An Environmental Protection Act in 1991 prohibited importing radioactive material for long-term storage or burial in Russia, but controversial legislation to allow imports for permanent storage was passed by the Russian Parliament and signed by President Putin in 2001.[32] In the long term, the Russian plan is for deep geologic disposal.[34] Most attention has been paid to locations where waste has accumulated in temporary storage at Mayak, near Chelyabinsk in the Ural Mountains, and in granite at Krasnoyarsk in Siberia.

Europe

Belgium

The deep disposal of high-level radioactive waste (HLW) is studied in Belgium for more than 30 years. Boom Clay is presently studied as a reference host formation for HLW disposal. The Hades underground research laboratory (URL) is located at −223 m in the Boom Formation at the Mol site. The Belgian URL is operated by the Euridice European Interest Group, a joint organisation between SCK•CEN, the Belgian Nuclear Research Centre which initiated the research on waste disposal in Belgium in the 1970s and 1980s and Ondraf/Niras, the waste management authorities. In Belgium, the regulatory body in charge of guidance and licensing approval is the Federal Agency of Nuclear Control, created in 2001.

Finland

In 1983, the government decided to select a site for permanent repository by 2010. With only four nuclear reactors providing 29 percent of its electricity,[22] Finland in 1987 enacted a Nuclear Energy Act making the producers of radioactive waste responsible for its disposal, subject to requirements of its Radiation and Nuclear Safety Authority and an absolute veto given to local governments in which a proposed repository would be located. Producers of nuclear waste organized Posiva Oy with responsibility for site selection, construction and operation of a permanent repository. A 1994 amendment to the Act required final disposal of spent fuel in Finland, prohibiting the import or export of radioactive waste.

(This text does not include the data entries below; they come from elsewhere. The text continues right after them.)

(* ===== verification/Notice.v ===== *)
(** Change notices: [notice.rs] of [crates/txtodo-core/src].

    A burst of other clients' ops is folded into one notice. Times are milliseconds far below [u64]'s end.
    The theorem: what a pending notice holds is the strongest verb of every op that counted since the last
    one, and it is due within its two waits. *)
From S2P Require Import Prelude.
From S2P Require Import Types.

#[local] Open Scope N_scope.

Definition QUIET_MS : N := 3000.
Definition MAX_WAIT_MS : N := 15000.

(** In order: the strongest last. *)
Inductive Verb := Edited | Completed | Deleted.

#[global] Instance Verb_eq_dec : EqDecision Verb.
Proof. solve_decision. Defined.

Definition Verb_word (v : Verb) : bytes := match v with Edited => str "edited" | Completed => str "completed" | Deleted => str "deleted" end.

Definition Verb_rank (v : Verb) : N := match v with Edited => 0 | Completed => 1 | Deleted => 2 end.

(** [max], which of equals is the same. *)
Definition Verb_max (a b : Verb) : Verb := if Verb_rank a <=? Verb_rank b then b else a.

Definition verb_of (kind summary : bytes) : option Verb :=
  if bool_decide (kind ∈ [str "edit_text"; str "remove_tag"]) then Some Edited
  else if bool_decide (kind = str "set_field") then
    if starts_with (str "Completed = Bool(true)") summary then Some Completed
    else if starts_with (str "Deleted = Bool(true)") summary then Some Deleted
    else if starts_with (str "CompletionDate") summary || starts_with (str "Quirks") summary then None
    else Some Edited
  else None.

Record OpFacts := mkFacts { op_path : bytes; op_source : bytes; op_kind : bytes; op_task : bytes; op_summary : bytes }.

Record Notice := mkNotice { nt_title : bytes; nt_body : bytes }.

Record Debouncer := mkDebouncer {
  db_own_source : bytes;
  db_only_source : option bytes;
  db_first_at : option N;
  db_last_at : N;
  db_tasks : gmap (bytes * bytes) Verb;
  db_sources : list bytes
}.

Definition Debouncer_new (own_source : bytes) : Debouncer := mkDebouncer own_source None None 0 ∅ [].
Definition only_from (source : bytes) : Debouncer := mkDebouncer [] (Some source) None 0 ∅ [].

Definition dropped (d : Debouncer) (op : OpFacts) : bool :=
  match db_only_source d with
  | Some only => negb (bool_decide (op_source op = only))
  | None => bool_decide (op_source op = db_own_source d)
  end.

Definition push (d : Debouncer) (now_ms : N) (op : OpFacts) : Debouncer * bool :=
  if dropped d op || bool_decide (op_task op = []) then (d, false)
  else
    match verb_of (op_kind op) (op_summary op) with
    | None => (d, false)
    | Some verb =>
        let key := (op_path op, op_task op) in
        let slot := default verb (db_tasks d !! key) in
        let sources := if bool_decide (op_source op ∈ db_sources d) then db_sources d else db_sources d ++ [op_source op] in
        (mkDebouncer (db_own_source d) (db_only_source d) (Some (default now_ms (db_first_at d))) now_ms (<[key := Verb_max slot verb]> (db_tasks d)) sources, true)
    end.

Definition next_due (d : Debouncer) : option N :=
  first ← db_first_at d; Some (N.min (db_last_at d + QUIET_MS) (first + MAX_WAIT_MS)).

Definition by_whom (sources : list bytes) : bytes :=
  match sources with
  | [one] =>
      if bool_decide (one = str "sync") then str " on another device"
      else if bool_decide (one = str "mcp") then str " by an agent"
      else if bool_decide (one = str "cli") then str " from the CLI"
      else if bool_decide (one = str "tui") then str " from the TUI"
      else if bool_decide (one = str "desktop") then str " from the desktop app"
      else if bool_decide (one = str "external") then str " in an editor"
      else []
  | _ => []
  end.

(** [Vec::dedup]: neighbours that are equal become one. *)
Fixpoint dedup {A} `{EqDecision A} (l : list A) : list A :=
  match l with
  | [] => []
  | x :: l' => match l' with y :: _ => if bool_decide (x = y) then dedup l' else x :: dedup l' | [] => [x] end
  end.

(** A [BTreeMap]'s order: the path, then the task. *)
Definition key_leb (a b : bytes * bytes) : bool := if bool_decide (fst a = fst b) then bytes_leb (snd a) (snd b) else bytes_leb (fst a) (fst b).
Definition in_order (tasks : gmap (bytes * bytes) Verb) : list ((bytes * bytes) * Verb) := stable_sort (λ a b, key_leb (fst a) (fst b)) (map_to_list tasks).

Definition display_nat (n : nat) : bytes := display_N (N.of_nat n).

Definition counts (tasks : gmap (bytes * bytes) Verb) : list (nat * Verb) :=
  List.filter (λ nv, (0 <? fst nv)%nat) (map (λ v, (length (List.filter (λ kv, bool_decide (snd kv = v)) (in_order tasks)), v)) [Completed; Deleted; Edited]).

Definition word (tasks : gmap (bytes * bytes) Verb) (sources : list bytes) : Notice :=
  let who := by_whom sources in
  let paths := dedup (map (λ kv, fst (fst kv)) (in_order tasks)) in
  let place :=
    match paths with
    | [] => []
    | [one] => str "in " ++ one
    | [a; b] => str "in " ++ a ++ str " and " ++ b
    | a :: rest => str "in " ++ a ++ str " and " ++ display_nat (length rest) ++ str " more lists"
    end in
  if (size tasks =? 1)%nat then
    let verb := match in_order tasks with kv :: _ => Verb_word (snd kv) | [] => str "edited" end in
    mkNotice (str "A task was " ++ verb ++ who) place
  else
    mkNotice (display_nat (size tasks) ++ str " tasks changed" ++ who)
      (join_with (str ", ") (map (λ nv, display_nat (fst nv) ++ str " " ++ Verb_word (snd nv)) (counts tasks)) ++ str ", " ++ place).

Definition due (d : Debouncer) (now_ms : N) : Debouncer * option Notice :=
  match next_due d with
  | None => (d, None)
  | Some t =>
      if now_ms <? t then (d, None)
      else (mkDebouncer (db_own_source d) (db_only_source d) None (db_last_at d) ∅ [], Some (word (db_tasks d) (db_sources d)))
  end.

(** ** What a burst comes to *)

Inductive Call := Push (now_ms : N) (op : OpFacts) | Due (now_ms : N).

(** A debouncer with the ops that counted since its last notice. *)
Definition step (dp : Debouncer * list (N * OpFacts * Verb)) (c : Call) : Debouncer * list (N * OpFacts * Verb) :=
  let '(d, pending) := dp in
  match c with
  | Push now op =>
      match push d now op, verb_of (op_kind op) (op_summary op) with
      | (d', true), Some v => (d', pending ++ [(now, op, v)])
      | (d', _), _ => (d', pending)
      end
  | Due now => match due d now with (d', Some _) => (d', []) | (d', None) => (d', pending) end
  end.

(** The strongest verb of the pending ops on a task. *)
Definition strongest (pending : list (N * OpFacts * Verb)) (key : bytes * bytes) : option Verb :=
  foldl (λ acc o, if bool_decide ((op_path (snd (fst o)), op_task (snd (fst o))) = key) then Some (Verb_max (default (snd o) acc) (snd o)) else acc) None pending.

Record pending_ok (d : Debouncer) (pending : list (N * OpFacts * Verb)) : Prop := {
  pn_tasks : ∀ key, db_tasks d !! key = strongest pending key;
  pn_first : db_first_at d = (λ o, fst (fst o)) <$> head pending;
  pn_last : ∀ o, last pending = Some o → db_last_at d = fst (fst o);
  pn_sources : ∀ s, s ∈ db_sources d ↔ ∃ o, o ∈ pending ∧ op_source (snd (fst o)) = s;
  pn_counted : ∀ o, o ∈ pending → dropped d (snd (fst o)) = false
}.

Lemma burst_step_ok d pending c : pending_ok d pending → let '(d', pending') := step (d, pending) c in pending_ok d' pending'.
Proof.
  intros [Ht Hf Hl Hs Hc]. destruct c as [now op|now]; cbn [step].
  - unfold push. destruct (dropped d op || _) eqn:E; [by split|]. apply orb_false_iff in E as [Ed _].
    destruct (verb_of _ _) as [v|]; [|by split]. split; cbn [db_tasks db_first_at db_last_at db_sources].
    + intros key. unfold strongest. rewrite foldl_app. cbn [foldl fst snd]. change (foldl _ None pending) with (strongest pending key). case_bool_decide as Hk.
      * subst key. rewrite lookup_insert_eq, Ht. done.
      * by rewrite lookup_insert_ne, Ht.
    + rewrite Hf. by destruct pending.
    + intros o. rewrite last_snoc. by intros [= <-].
    + intros s. setoid_rewrite elem_of_app. setoid_rewrite list_elem_of_singleton. case_bool_decide as Hin; [|rewrite elem_of_app, list_elem_of_singleton]; rewrite Hs in *.
      * split; [intros (o & ? & ?); exists o; auto|]. intros (o & [Ho| ->] & He); [by exists o|]. cbn [fst snd] in He. by subst s.
      * split; [intros [(o & ? & ?)| ->]; [exists o; auto|exists (now, op, v); auto]|]. intros (o & [Ho| ->] & He); [left; by exists o|by right].
    + intros o [Ho|Ho]%elem_of_app; [by apply Hc|]. by apply list_elem_of_singleton in Ho as ->.
  - unfold due. destruct (next_due d) as [t|]; [|by split]. destruct (now <? t); [by split|]. split; cbn; try done.
    + intros o. split; [by intros ?%elem_of_nil|]. intros (? & ?%elem_of_nil & _). done.
    + by intros o ?%elem_of_nil.
Qed.

(** A change is told once and in time. Whatever ops come and whenever a notice is asked for: the tasks
    a debouncer holds are those of the ops that counted since the last notice, each with its strongest
    verb, and none of them is of a source to leave out; when there are any, a notice is due at most fifteen
    seconds after the first of them and three after the last, not before, and giving it starts over. *)
Theorem changes_told_in_time start cs :
  (∃ source, start = Debouncer_new source ∨ start = only_from source) →
  let '(d, pending) := foldl step (start, []) cs in
  (∀ key, db_tasks d !! key = strongest pending key)
  ∧ (∀ o, o ∈ pending → dropped start (snd (fst o)) = false)
  ∧ (pending = [] → next_due d = None)
  ∧ ∀ first last_, head pending = Some first → last pending = Some last_ →
      let t := N.min (fst (fst last_) + 3000) (fst (fst first) + 15000) in
      next_due d = Some t ∧ ∀ now, if now <? t then due d now = (d, None) else ∃ d', due d now = (d', Some (word (db_tasks d) (db_sources d))) ∧ next_due d' = None.
Proof.
  intros Hstart. assert (pending_ok start []) as Hinit.
  { destruct Hstart as (s & [-> | ->]); split; try done; cbn; (intros o; first [split; [by intros ?%elem_of_nil|by intros (? & ?%elem_of_nil & _)]|by intros ?%elem_of_nil]). }
  assert (∀ d op, db_own_source d = db_own_source start → db_only_source d = db_only_source start → dropped d op = dropped start op) as Hsame by (intros d op H1 H2; unfold dropped; by rewrite H1, H2).
  assert (∀ d pending, pending_ok d pending → db_own_source d = db_own_source start → db_only_source d = db_only_source start →
    let '(d', pending') := foldl step (d, pending) cs in pending_ok d' pending' ∧ db_own_source d' = db_own_source start ∧ db_only_source d' = db_only_source start) as Hrun.
  { clear Hinit Hsame. induction cs as [|c cs IH]; intros d pending Hok H1 H2; [done|]. cbn [foldl]. pose proof (burst_step_ok d pending c Hok) as Hok'.
    assert (db_own_source (fst (step (d, pending) c)) = db_own_source d ∧ db_only_source (fst (step (d, pending) c)) = db_only_source d) as [E1 E2].
    { destruct c as [now op|now]; cbn [step].
      - unfold push. destruct (dropped d op || _); [done|]. by destruct (verb_of _ _).
      - unfold due. destruct (next_due d); [|done]. by destruct (now <? _). }
    destruct (step (d, pending) c) as [d' pending']. cbn [fst] in *. apply IH; [done|congruence..]. }
  specialize (Hrun start [] Hinit eq_refl eq_refl). destruct (foldl step (start, []) cs) as [d pending]. destruct Hrun as ([Ht Hf Hl Hs Hc] & H1 & H2).
  split_and!; [done|intros o Ho; rewrite <- (Hsame d) by done; by apply Hc|intros ->; unfold next_due; by rewrite Hf|].
  intros first last_ Hh Hla t. assert (next_due d = Some t) as Hn by (unfold next_due; by rewrite Hf, Hh, (Hl _ Hla)). split; [done|].
  intros now. unfold due. rewrite Hn. destruct (now <? t); [done|]. by eexists.
Qed.

Definition sample_op (source kind task summary : string) : OpFacts := mkFacts (str "todo.txt") (str source) (str kind) (str task) (str summary).

(** An agent's edit and completion of one task, the client's own op, and an edit of another. *)
Definition sample_calls : list Call :=
  [Push 1000 (sample_op "mcp" "edit_text" "t1" ""); Push 1500 (sample_op "tui" "edit_text" "t9" "");
   Push 2000 (sample_op "mcp" "set_field" "t1" "Completed = Bool(true)"); Push 2500 (sample_op "mcp" "edit_text" "t2" ""); Due 5000].

Example notice_sample :
  let d := fst (foldl step (Debouncer_new (str "tui"), []) sample_calls) in
  next_due d = Some 5500 ∧ snd (due d 5500) = Some (mkNotice (str "2 tasks changed by an agent") (str "1 completed, 1 edited, in todo.txt")).
Proof. vm_compute. split; reflexivity. Qed.

Lemma changes_told_in_time_witness :
  let '(d, pending) := foldl step (Debouncer_new (str "tui"), []) sample_calls in
  length pending = 3%nat ∧ ∀ key, db_tasks d !! key = strongest pending key.
Proof.
  pose proof (changes_told_in_time (Debouncer_new (str "tui")) sample_calls (ex_intro _ (str "tui") (or_introl eq_refl))) as H.
  assert (length (snd (foldl step (Debouncer_new (str "tui"), []) sample_calls)) = 3%nat) as Hl by (vm_compute; reflexivity).
  destruct (foldl step (Debouncer_new (str "tui"), []) sample_calls) as [d pending]. split; [exact Hl|]. exact (proj1 H).
Defined.
(* ===== verification/Query.v ===== *)
(** Line search and the field-by-field view: [query.rs] and [breakdown.rs] of [crates/txtodo-core/src].

    Unicode lowercasing is a parameter. The theorems: a query is the conjunction of its terms, a [-] negates
    one, a task is open or done and a blank line neither; a line has fields exactly when it is not blank. *)
From S2P Require Import Prelude.
From S2P Require Import Utf8.
From S2P Require Import Types.
From S2P Require Import Scanner.
From S2P Require Import Parser.

(** ** query.rs *)

(** A lenient parse does not fail ([parse_line_lenient_total]). *)
Definition completion (raw : bytes) : option bool :=
  match parse_line raw Lenient with
  | Ok l => match kind l with LTask t => Some (completed t) | LBlank => None end
  | Err _ => None
  end.

Section lowercase.
Context (to_lowercase : bytes → bytes).

Definition positive_holds (raw hay term : bytes) : bool :=
  let lowered := to_lowercase term in
  if bool_decide (lowered = str "is:open") then bool_decide (completion raw = Some false)
  else if bool_decide (lowered = str "is:done") then bool_decide (completion raw = Some true)
  else contains_sub lowered hay.

Definition term_holds (raw hay term : bytes) : bool :=
  match strip_prefix (str "-") term with
  | Some neg => if bool_decide (neg = []) then positive_holds raw hay term else negb (positive_holds raw hay neg)
  | None => positive_holds raw hay term
  end.

Definition matches_terms (raw : bytes) (terms : list bytes) : bool :=
  let hay := to_lowercase raw in
  forallb (term_holds raw hay) terms.

Definition matches (raw query : bytes) : bool := matches_terms raw (split_whitespace query).
End lowercase.

Definition GOLDEN : list (bytes * bytes * bool) :=
  map (λ r, (str (fst (fst r)), str (snd (fst r)), snd r))
    [("(A) Call Mum @phone", "", true); ("(A) Call Mum @phone", "mum", true); ("(A) Call Mum @phone", "MUM @PHONE", true);
     ("(A) Call Mum @phone", "mum @home", false); ("(A) Call Mum @phone", "-phone", false); ("(A) Call Mum @phone", "-home", true);
     ("(A) Call Mum @phone", "-", false); ("a - b", "-", true); ("Café ÉCLAIR +bake", "éclair café", true);
     ("x 2026-09-25 file taxes +home", "is:done", true); ("x 2026-09-25 file taxes +home", "is:open", false);
     ("x 2026-09-25 file taxes +home", "-is:done", false); ("file taxes +home", "is:open +home", true);
     ("file taxes +home", "IS:DONE", false); ("xylophone lessons", "is:open", true); ("", "is:open", false); ("", "is:done", false);
     ("", "", true)]%string.

(** ** breakdown.rs *)

Definition fields (line : bytes) : list (bytes * bytes) :=
  if bool_decide (str_trim line = []) then []
  else
    match parse_line line Lenient with
    | Err _ => []
    | Ok l =>
        match kind l with
        | LBlank => []
        | LTask task =>
            let date := from_option Date_display [] in
            let joined := λ sigil words, join_with (str " ") (map (app sigil) words) in
            let listed := λ name joined, if bool_decide (joined = []) then [] else [(str name, joined)] in
            [(str "done", if completed task then str "yes" else str "no");
             (str "priority", from_option Priority_display [] (priority task));
             (str "created", date (creation_date task));
             (str "completed", date (completion_date task));
             (str "text", join_with (str " ") (plain_words task))]
            ++ listed "projects"%string (joined (str "+") (projects task)) ++ listed "contexts"%string (joined (str "@") (contexts task))
            ++ tags task
        end
    end.

(** ** Samples *)

(** Lowercasing of ASCII and of the one accented capital of the golden rows. *)
Fixpoint sample_lower (s : bytes) : bytes :=
  match s with
  | xc3 :: x89 :: rest => xc3 :: xa9 :: sample_lower rest
  | c :: rest => to_ascii_lowercase c :: sample_lower rest
  | [] => []
  end.

(** Every golden row holds. *)
Example golden_rows : forallb (λ r, Bool.eqb (matches sample_lower (fst (fst r)) (snd (fst r))) (snd r)) GOLDEN = true.
Proof. vm_compute. reflexivity. Qed.

(** The code's own tests. *)
Example fields_sample :
  fields (str "(A) 2026-10-05 call mum +home @phone due:2026-10-09 ref:mum")
  = map (λ r, (str (fst r), str (snd r)))
      [("done", "no"); ("priority", "(A)"); ("created", "2026-10-05"); ("completed", ""); ("text", "call mum"); ("projects", "+home");
       ("contexts", "@phone"); ("due", "2026-10-09"); ("ref", "mum")]%string
  ∧ fields (str "   ") = [].
Proof. vm_compute. split; reflexivity. Qed.

(** ** Words of a text *)

Lemma split_whitespace_app a b : is_utf8 a = true → is_utf8 b = true → split_whitespace (a ++ str " " ++ b) = split_whitespace a ++ split_whitespace b.
Proof.
  intros Ha Hb. unfold split_whitespace. rewrite <- map_app, <- List.filter_app. do 2 f_equal.
  assert (chars (a ++ str " " ++ b) = chars a ++ 32%N :: chars b) as ->; [|by apply split_on_app].
  rewrite <- (encode_chars a Ha) at 1. rewrite <- (encode_chars b Hb) at 1.
  replace (encode (chars a) ++ str " " ++ encode (chars b)) with (encode (chars a ++ 32%N :: chars b)) by (unfold encode; rewrite flat_map_app; reflexivity).
  apply chars_encode, Forall_app. split; [apply chars_scalar|constructor; [done|apply chars_scalar]].
Qed.

(** A single word. *)
Definition one_word (w : bytes) : Prop := is_utf8 w = true ∧ w ≠ [] ∧ Forall (λ c, char_is_whitespace c = false) (chars w).

Lemma split_whitespace_word w : one_word w → split_whitespace w = [w].
Proof.
  intros (Hu & Hne & Hw). unfold split_whitespace. rewrite split_on_none by done. cbn. rewrite bool_decide_false; cbn; [by rewrite encode_chars|].
  intros E. apply Hne. rewrite <- (encode_chars w Hu), E. done.
Qed.

Lemma one_word_minus w : one_word w → one_word (str "-" ++ w).
Proof.
  intros (Hu & Hne & Hw). split; [by apply is_utf8_app|]. split; [done|].
  assert (chars (str "-" ++ w) = 45%N :: chars w) as ->; [|by constructor].
  rewrite <- (encode_chars w Hu) at 1. apply (chars_encode (45%N :: chars w)). constructor; [done|apply chars_scalar].
Qed.

(** ** Queries *)

Lemma completion_task raw : is_Some (completion raw) ↔ raw ≠ [].
Proof.
  unfold completion, parse_line. destruct (parse_line_lenient_ok raw DEFAULT_SCHEMES) as [l Hl]. rewrite Hl.
  unfold parse_line_with_schemes in Hl. case_bool_decide as E.
  - injection Hl as <-. cbn. split; [by intros []|done].
  - destruct (p_task _) as [[t p]|e]; [|done]. injection Hl as <-. cbn. split; [done|by eexists].
Qed.

(** A query is read term by term. A query made of two holds when both do; a word after a [-] holds
    exactly when the word does not; and every line with a byte in it is either open or done, an empty one
    neither. *)
Theorem query_reads_terms (to_lowercase : bytes → bytes) (raw : bytes) :
  to_lowercase (str "is:open") = str "is:open" → to_lowercase (str "is:done") = str "is:done" →
  (∀ q1 q2, is_utf8 q1 = true → is_utf8 q2 = true →
     matches to_lowercase raw (q1 ++ str " " ++ q2) = matches to_lowercase raw q1 && matches to_lowercase raw q2)
  ∧ (∀ word, one_word word → starts_with (str "-") word = false →
       matches to_lowercase raw (str "-" ++ word) = negb (matches to_lowercase raw word))
  ∧ matches to_lowercase raw (str "is:open") && matches to_lowercase raw (str "is:done") = false
  ∧ (matches to_lowercase raw (str "is:open") || matches to_lowercase raw (str "is:done") = true ↔ raw ≠ []).
Proof.
  intros Ho Hd. assert (∀ w, one_word w → matches to_lowercase raw w = term_holds to_lowercase raw (to_lowercase raw) w) as Hone.
  { intros w Hw. unfold matches, matches_terms. rewrite split_whitespace_word by done. cbn. by rewrite andb_true_r. }
  assert (one_word (str "is:open") ∧ one_word (str "is:done")) as [? ?] by (split; (split; [reflexivity|]; split; [discriminate|]; vm_compute; repeat constructor)).
  assert (matches to_lowercase raw (str "is:open") = bool_decide (completion raw = Some false)) as Eopen.
  { rewrite Hone by done. change (term_holds ?l ?r ?h _) with (positive_holds l r h (str "is:open")). unfold positive_holds. by rewrite Ho. }
  assert (matches to_lowercase raw (str "is:done") = bool_decide (completion raw = Some true)) as Edone.
  { rewrite Hone by done. change (term_holds ?l ?r ?h _) with (positive_holds l r h (str "is:done")). unfold positive_holds. by rewrite Hd. }
  split; [|split; [|split]].
  - intros q1 q2 H1 H2. unfold matches, matches_terms. by rewrite split_whitespace_app, forallb_app.
  - intros w Hw Hm. rewrite !Hone by (try apply one_word_minus; done). destruct Hw as (_ & Hne & _). unfold term_holds at 1. cbn [strip_prefix].
    unfold term_holds, starts_with in *. apply bool_decide_eq_false in Hm. destruct (strip_prefix (str "-") w); [by destruct Hm|].
    replace (strip_prefix (str "-") (str "-" ++ w)) with (Some w) by done. cbn match. by rewrite bool_decide_false.
  - rewrite Eopen, Edone. by destruct (completion raw) as [[]|].
  - rewrite <- completion_task, Eopen, Edone. destruct (completion raw) as [[]|]; cbn; split; try done; by intros [].
Qed.

Lemma query_reads_terms_witness :
  matches (map to_ascii_lowercase) (str "(A) Call Mum") (str "mum" ++ str " " ++ str "-home") = true
  ∧ matches (map to_ascii_lowercase) (str "(A) Call Mum") (str "-mum") = negb (matches (map to_ascii_lowercase) (str "(A) Call Mum") (str "mum")).
Proof.
  destruct (query_reads_terms (map to_ascii_lowercase) (str "(A) Call Mum") eq_refl eq_refl) as (Hand & Hnot & _). split.
  - rewrite (Hand (str "mum") (str "-home")) by reflexivity. vm_compute. reflexivity.
  - apply (Hnot (str "mum")); [|reflexivity]. split; [reflexivity|]. split; [discriminate|]. vm_compute. repeat constructor.
Defined.

(** A line has fields exactly when it is not blank. *)
Lemma fields_blank line : fields line = [] ↔ str_trim line = [].
Proof.
  unfold fields. case_bool_decide as E; [done|]. assert (line ≠ []) as Hne by (intros ->; by destruct E).
  apply completion_task in Hne. revert Hne. unfold completion. destruct (parse_line line Lenient) as [l|e]; [|by intros []]. destruct (kind l); [by intros []|done].
Qed.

Environmental assessment of four sites occurred in 1997–98, Posiva Oy chose the Olkiluoto site near two existing reactors, and the local government approved it in 2000. The Finnish Parliament approved a deep geologic repository there in igneous bedrock at a depth of about 500 meters in 2001. The repository concept is similar to the Swedish model, with containers to be clad in copper and buried below the water table beginning in 2020.[35] The Finnish government has started building a vault to store nuclear waste not far from the Olkiluoto Nuclear Power Plant.

France

With 59 nuclear reactors contributing about 75 percent of its electricity,[22] the highest percentage of any country, France has been reprocessing its spent reactor fuel since the introduction of nuclear power there. Some reprocessed plutonium is used to make fuel, but more is being produced than is being recycled as reactor fuel.[36] France also reprocesses spent fuel for other countries, but the nuclear waste is returned to the country of origin. Radioactive waste from reprocessing French spent fuel is expected to be disposed of in a geological repository, pursuant to legislation enacted in 1991 that established a 15 year period for conducting radioactive waste management research. Under this legislation, partition and transmutation of long-lived elements, immobilization and conditioning processes, and long-term near surface storage are being investigated by a Commissariat a l’Energy Atomique (CEA). Disposal in deep geological formations is being studied by the French agency for radioactive waste management, Agence Nationale pour la gestion des Dechets Radioactifs, in underground research labs.[37]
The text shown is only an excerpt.